What the task asks: Two lines in the data below mark the range: the one with "V) : option" and the one with "(** [d[k] = v]: an". Return both, along with every line between them, exactly.

Supplied material:

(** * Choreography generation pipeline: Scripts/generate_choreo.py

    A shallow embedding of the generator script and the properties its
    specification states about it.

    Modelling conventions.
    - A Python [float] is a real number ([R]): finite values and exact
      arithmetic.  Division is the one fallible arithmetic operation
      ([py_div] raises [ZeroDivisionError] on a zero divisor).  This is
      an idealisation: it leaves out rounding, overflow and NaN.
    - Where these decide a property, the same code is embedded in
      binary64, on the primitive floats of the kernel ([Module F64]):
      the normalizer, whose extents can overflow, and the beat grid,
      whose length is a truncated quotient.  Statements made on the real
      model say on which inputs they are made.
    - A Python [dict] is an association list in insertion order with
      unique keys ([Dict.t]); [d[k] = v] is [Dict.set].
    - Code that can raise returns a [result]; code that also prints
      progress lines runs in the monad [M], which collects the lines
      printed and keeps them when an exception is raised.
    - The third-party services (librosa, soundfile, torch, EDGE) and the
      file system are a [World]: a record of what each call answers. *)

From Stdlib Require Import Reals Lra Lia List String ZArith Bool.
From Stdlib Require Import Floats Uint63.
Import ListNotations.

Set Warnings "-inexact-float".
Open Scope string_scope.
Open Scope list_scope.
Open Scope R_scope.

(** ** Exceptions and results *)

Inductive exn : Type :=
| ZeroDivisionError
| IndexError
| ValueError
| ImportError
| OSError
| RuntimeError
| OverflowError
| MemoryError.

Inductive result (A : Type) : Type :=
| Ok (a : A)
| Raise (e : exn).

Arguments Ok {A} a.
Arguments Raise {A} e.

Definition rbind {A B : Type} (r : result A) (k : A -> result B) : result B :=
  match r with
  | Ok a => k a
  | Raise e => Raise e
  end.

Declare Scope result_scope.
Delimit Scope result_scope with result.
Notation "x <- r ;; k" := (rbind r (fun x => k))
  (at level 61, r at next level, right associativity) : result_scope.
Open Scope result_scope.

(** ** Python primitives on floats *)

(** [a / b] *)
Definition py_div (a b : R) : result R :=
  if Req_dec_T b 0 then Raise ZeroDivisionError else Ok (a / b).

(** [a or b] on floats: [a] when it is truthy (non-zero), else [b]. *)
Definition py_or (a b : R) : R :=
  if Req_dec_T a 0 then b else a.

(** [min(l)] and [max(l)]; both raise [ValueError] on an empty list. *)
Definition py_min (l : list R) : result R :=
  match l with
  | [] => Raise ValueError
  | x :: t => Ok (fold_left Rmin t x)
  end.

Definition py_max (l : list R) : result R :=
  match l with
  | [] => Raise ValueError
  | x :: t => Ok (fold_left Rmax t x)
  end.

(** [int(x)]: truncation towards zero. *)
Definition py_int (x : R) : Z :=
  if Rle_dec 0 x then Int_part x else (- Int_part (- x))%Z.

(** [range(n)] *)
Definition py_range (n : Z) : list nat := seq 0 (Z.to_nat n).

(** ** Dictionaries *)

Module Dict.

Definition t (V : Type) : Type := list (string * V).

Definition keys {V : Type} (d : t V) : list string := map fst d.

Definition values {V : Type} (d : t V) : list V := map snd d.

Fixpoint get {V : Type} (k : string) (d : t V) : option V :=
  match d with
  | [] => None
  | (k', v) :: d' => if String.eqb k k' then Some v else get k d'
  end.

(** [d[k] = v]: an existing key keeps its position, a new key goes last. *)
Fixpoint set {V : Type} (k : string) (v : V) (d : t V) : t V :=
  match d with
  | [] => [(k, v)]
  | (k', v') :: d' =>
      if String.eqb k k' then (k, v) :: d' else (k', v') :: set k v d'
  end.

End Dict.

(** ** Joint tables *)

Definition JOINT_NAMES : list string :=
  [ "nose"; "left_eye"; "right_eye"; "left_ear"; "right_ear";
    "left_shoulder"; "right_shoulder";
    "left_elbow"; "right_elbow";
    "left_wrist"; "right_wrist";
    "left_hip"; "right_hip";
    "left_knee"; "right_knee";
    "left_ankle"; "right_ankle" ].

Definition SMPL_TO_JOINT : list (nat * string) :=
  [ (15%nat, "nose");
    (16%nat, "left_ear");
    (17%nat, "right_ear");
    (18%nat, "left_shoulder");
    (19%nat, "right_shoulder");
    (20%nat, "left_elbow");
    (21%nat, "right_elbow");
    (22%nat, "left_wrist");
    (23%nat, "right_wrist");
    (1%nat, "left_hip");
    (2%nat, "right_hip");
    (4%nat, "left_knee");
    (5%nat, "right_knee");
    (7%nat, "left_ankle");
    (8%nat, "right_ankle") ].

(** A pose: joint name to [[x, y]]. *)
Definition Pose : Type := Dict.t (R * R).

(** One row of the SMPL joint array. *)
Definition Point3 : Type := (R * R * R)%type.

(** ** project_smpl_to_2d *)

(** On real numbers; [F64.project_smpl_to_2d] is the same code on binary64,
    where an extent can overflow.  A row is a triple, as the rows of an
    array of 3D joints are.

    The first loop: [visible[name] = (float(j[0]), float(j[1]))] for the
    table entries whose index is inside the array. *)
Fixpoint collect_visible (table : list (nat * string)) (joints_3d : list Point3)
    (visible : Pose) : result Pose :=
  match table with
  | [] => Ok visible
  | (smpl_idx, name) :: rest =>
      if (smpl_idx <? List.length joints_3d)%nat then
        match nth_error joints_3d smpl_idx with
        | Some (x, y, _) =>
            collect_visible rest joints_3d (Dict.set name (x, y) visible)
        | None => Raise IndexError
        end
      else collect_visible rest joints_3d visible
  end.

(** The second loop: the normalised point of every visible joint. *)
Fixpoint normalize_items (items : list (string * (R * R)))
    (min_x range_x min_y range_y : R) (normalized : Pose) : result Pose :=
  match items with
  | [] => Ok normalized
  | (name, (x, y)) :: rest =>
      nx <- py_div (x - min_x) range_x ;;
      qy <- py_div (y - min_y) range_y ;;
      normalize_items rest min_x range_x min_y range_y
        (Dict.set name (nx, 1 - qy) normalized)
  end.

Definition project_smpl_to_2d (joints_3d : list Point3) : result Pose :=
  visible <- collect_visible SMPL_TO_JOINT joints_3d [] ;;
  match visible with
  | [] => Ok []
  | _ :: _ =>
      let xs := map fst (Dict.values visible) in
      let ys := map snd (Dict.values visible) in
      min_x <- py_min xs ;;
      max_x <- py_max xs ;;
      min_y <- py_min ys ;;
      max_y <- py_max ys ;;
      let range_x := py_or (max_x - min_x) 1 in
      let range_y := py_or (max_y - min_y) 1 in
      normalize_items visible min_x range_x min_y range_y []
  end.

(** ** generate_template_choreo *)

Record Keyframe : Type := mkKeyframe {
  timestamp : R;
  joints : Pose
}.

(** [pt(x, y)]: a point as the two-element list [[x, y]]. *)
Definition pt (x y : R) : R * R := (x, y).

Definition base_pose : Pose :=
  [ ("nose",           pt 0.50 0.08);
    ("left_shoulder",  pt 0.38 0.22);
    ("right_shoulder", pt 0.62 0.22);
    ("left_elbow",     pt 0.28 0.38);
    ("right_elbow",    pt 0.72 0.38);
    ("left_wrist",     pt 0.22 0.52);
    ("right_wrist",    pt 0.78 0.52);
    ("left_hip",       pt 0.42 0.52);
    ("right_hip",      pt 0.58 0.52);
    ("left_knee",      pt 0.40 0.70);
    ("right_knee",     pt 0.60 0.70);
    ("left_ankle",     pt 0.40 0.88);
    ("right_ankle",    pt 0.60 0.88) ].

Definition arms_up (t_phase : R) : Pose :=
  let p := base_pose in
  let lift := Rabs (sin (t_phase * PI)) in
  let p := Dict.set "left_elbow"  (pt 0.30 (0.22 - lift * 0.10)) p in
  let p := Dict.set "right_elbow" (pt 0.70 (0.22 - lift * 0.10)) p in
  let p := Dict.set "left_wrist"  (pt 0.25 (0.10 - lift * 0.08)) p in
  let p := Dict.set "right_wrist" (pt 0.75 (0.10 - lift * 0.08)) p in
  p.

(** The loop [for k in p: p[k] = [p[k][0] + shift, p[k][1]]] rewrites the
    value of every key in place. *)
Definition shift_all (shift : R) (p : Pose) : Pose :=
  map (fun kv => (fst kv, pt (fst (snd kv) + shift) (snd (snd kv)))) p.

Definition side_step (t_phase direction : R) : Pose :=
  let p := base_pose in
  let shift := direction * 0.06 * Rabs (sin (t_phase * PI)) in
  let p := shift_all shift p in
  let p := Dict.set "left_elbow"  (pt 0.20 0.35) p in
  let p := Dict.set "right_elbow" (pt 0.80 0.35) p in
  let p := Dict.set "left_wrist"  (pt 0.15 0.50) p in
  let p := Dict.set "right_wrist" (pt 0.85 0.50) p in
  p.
* * *
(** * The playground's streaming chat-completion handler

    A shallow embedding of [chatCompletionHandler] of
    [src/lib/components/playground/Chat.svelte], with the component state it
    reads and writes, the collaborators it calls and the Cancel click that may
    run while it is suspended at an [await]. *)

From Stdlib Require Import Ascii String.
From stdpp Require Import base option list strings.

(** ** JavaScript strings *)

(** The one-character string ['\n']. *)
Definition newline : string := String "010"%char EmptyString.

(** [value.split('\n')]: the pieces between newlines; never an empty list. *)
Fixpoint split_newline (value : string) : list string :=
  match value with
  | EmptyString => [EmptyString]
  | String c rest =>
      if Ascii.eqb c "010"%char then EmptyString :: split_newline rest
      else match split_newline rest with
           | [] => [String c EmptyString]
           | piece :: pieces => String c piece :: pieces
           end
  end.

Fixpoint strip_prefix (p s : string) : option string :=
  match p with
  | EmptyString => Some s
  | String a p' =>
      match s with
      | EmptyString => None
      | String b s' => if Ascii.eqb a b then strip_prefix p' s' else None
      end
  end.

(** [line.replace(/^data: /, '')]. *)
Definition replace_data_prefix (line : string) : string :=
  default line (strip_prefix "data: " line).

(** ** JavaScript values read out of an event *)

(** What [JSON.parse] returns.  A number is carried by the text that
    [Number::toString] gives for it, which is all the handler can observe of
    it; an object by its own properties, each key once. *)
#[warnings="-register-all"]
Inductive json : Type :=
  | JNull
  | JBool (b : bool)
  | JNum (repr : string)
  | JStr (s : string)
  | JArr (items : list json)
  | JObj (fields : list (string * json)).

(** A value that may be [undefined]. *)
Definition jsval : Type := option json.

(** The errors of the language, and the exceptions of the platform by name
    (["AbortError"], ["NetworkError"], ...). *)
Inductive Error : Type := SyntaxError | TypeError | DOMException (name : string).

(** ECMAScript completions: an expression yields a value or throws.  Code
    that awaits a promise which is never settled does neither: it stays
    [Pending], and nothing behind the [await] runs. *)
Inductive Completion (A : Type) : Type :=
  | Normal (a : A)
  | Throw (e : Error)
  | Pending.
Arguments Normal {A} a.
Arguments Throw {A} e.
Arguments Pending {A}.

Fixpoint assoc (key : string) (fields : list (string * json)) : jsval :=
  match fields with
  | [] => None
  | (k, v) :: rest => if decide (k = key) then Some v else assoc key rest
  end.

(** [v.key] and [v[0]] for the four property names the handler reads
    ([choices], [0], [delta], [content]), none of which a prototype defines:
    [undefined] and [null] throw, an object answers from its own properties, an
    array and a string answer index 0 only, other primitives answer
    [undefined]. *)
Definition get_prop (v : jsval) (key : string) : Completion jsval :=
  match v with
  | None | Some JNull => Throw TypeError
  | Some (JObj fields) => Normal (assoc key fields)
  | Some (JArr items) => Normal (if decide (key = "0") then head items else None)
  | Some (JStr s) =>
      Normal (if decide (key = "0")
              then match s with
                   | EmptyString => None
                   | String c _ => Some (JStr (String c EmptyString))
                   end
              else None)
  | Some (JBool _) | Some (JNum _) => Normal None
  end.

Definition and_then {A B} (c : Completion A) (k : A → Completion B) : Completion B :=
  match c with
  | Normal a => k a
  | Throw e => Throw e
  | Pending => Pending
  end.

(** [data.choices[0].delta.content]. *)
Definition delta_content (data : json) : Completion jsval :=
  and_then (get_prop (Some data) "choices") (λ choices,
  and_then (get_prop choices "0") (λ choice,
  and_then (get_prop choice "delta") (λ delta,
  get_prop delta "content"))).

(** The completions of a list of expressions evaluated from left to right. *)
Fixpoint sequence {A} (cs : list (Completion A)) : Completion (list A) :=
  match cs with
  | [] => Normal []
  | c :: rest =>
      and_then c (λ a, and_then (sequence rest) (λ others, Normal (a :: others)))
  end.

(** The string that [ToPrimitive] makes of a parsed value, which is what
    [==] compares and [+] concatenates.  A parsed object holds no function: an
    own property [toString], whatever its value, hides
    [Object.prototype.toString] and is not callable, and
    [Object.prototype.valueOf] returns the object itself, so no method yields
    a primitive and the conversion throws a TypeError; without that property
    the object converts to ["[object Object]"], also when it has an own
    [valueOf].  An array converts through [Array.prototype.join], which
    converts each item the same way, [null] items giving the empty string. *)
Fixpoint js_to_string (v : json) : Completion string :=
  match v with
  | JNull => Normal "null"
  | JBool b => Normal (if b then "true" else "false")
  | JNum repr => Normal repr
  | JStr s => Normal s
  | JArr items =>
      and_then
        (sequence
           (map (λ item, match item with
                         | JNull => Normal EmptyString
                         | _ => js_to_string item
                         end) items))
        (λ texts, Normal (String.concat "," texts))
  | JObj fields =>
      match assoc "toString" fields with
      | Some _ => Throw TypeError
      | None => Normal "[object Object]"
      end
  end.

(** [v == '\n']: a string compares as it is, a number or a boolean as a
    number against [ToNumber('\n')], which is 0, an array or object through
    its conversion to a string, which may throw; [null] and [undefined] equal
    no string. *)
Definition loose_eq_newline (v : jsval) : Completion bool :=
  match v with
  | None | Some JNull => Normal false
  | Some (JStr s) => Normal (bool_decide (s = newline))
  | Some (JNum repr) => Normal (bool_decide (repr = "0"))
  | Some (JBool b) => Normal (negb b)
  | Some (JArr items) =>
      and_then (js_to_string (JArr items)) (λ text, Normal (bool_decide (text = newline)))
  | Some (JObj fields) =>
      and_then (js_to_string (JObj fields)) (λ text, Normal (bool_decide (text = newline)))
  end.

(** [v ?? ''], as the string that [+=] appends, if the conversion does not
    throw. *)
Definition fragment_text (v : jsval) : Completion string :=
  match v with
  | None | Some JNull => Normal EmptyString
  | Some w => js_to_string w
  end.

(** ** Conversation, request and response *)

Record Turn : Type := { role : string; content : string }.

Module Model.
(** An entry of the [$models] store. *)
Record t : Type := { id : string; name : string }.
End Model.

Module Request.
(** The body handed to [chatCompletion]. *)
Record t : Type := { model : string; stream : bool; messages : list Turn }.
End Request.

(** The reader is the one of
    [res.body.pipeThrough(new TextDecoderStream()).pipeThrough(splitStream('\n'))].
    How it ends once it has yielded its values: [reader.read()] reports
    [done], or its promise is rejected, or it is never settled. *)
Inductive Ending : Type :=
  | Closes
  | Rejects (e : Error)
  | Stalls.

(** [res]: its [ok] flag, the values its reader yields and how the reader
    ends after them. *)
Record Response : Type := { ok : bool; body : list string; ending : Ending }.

Answer section:
Fixpoint get {V : Type} (k : string) (d : t V) : option V :=
  match d with
  | [] => None
  | (k', v) :: d' => if String.eqb k k' then Some v else get k d'
  end.

(** [d[k] = v]: an existing key keeps its position, a new key goes last. *)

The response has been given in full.